__What is needed__:
Please state how many lines of the data contain "Lemma". The number by itself is enough.

━━ Provided material ━━

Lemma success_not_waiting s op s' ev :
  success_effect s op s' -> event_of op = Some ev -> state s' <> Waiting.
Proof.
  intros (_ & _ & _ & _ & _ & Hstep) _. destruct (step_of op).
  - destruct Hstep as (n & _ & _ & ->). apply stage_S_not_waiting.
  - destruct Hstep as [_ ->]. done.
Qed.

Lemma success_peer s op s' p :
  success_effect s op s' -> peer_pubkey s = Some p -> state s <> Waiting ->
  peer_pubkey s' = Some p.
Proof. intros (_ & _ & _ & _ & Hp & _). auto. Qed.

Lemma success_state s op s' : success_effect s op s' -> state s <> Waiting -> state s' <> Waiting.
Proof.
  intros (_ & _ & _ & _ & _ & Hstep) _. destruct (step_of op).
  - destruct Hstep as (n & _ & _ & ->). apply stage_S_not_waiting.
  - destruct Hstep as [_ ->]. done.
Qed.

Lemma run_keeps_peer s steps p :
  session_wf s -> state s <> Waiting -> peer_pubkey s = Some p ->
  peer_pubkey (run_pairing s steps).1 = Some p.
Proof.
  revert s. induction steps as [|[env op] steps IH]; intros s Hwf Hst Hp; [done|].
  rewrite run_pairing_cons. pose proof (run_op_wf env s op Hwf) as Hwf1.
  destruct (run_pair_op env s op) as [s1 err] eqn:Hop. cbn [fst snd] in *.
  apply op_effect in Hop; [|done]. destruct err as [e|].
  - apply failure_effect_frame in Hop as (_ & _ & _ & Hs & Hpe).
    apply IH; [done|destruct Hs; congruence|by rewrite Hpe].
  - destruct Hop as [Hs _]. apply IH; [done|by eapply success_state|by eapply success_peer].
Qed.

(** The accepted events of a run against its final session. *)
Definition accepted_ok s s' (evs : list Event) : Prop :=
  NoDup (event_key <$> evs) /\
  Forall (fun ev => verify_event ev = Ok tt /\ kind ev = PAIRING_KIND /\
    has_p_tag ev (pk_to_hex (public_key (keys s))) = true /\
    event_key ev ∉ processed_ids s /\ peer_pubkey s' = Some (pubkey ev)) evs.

━━━
━━ Provided material ━━

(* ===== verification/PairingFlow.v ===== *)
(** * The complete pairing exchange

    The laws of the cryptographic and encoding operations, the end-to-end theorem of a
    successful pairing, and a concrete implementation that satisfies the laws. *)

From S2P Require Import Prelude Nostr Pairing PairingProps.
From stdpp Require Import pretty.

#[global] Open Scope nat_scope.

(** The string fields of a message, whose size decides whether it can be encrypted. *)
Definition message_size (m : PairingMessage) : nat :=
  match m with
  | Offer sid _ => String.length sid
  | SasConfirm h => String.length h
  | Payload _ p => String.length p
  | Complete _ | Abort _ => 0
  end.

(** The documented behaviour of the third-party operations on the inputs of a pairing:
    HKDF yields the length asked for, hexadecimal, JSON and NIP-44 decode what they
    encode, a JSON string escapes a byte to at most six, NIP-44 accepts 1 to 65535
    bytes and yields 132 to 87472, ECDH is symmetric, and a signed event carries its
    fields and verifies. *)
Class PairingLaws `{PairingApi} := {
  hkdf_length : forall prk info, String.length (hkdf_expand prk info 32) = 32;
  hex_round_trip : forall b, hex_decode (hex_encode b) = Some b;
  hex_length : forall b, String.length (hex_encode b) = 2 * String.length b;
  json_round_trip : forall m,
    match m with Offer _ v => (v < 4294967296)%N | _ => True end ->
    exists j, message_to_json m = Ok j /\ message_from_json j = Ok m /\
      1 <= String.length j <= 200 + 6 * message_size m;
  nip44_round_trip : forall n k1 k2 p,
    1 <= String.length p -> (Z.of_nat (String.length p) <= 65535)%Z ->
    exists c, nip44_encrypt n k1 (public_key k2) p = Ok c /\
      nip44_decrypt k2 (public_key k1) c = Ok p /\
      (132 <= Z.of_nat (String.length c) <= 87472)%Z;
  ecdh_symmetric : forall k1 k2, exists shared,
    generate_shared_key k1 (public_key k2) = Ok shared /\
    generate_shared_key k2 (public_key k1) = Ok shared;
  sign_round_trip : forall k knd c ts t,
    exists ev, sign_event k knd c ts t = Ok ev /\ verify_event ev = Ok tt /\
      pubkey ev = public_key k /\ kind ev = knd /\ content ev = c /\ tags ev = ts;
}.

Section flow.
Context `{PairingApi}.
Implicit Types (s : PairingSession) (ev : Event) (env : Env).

━━━
━━ Provided material ━━

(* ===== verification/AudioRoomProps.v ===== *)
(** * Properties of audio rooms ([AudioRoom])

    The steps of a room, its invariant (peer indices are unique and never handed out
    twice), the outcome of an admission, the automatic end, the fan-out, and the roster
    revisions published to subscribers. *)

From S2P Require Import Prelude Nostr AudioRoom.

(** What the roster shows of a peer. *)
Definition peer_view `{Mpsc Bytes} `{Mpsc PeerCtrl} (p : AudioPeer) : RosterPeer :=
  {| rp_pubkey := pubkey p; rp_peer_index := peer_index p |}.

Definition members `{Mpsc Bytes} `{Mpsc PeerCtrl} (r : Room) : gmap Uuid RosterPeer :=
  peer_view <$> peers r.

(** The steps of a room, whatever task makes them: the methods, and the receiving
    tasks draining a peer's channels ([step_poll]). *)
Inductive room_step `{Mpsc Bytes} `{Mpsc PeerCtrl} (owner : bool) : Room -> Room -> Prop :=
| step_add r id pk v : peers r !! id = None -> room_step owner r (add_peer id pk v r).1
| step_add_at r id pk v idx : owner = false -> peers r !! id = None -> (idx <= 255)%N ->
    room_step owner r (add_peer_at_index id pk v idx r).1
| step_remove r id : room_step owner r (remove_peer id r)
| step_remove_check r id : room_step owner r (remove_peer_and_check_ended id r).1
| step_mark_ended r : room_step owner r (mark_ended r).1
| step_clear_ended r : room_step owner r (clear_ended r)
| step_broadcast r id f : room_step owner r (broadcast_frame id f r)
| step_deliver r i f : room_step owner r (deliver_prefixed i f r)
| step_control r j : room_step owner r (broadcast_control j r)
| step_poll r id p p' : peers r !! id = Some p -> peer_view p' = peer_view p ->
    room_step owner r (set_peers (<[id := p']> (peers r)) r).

━━━

__Task output__:
4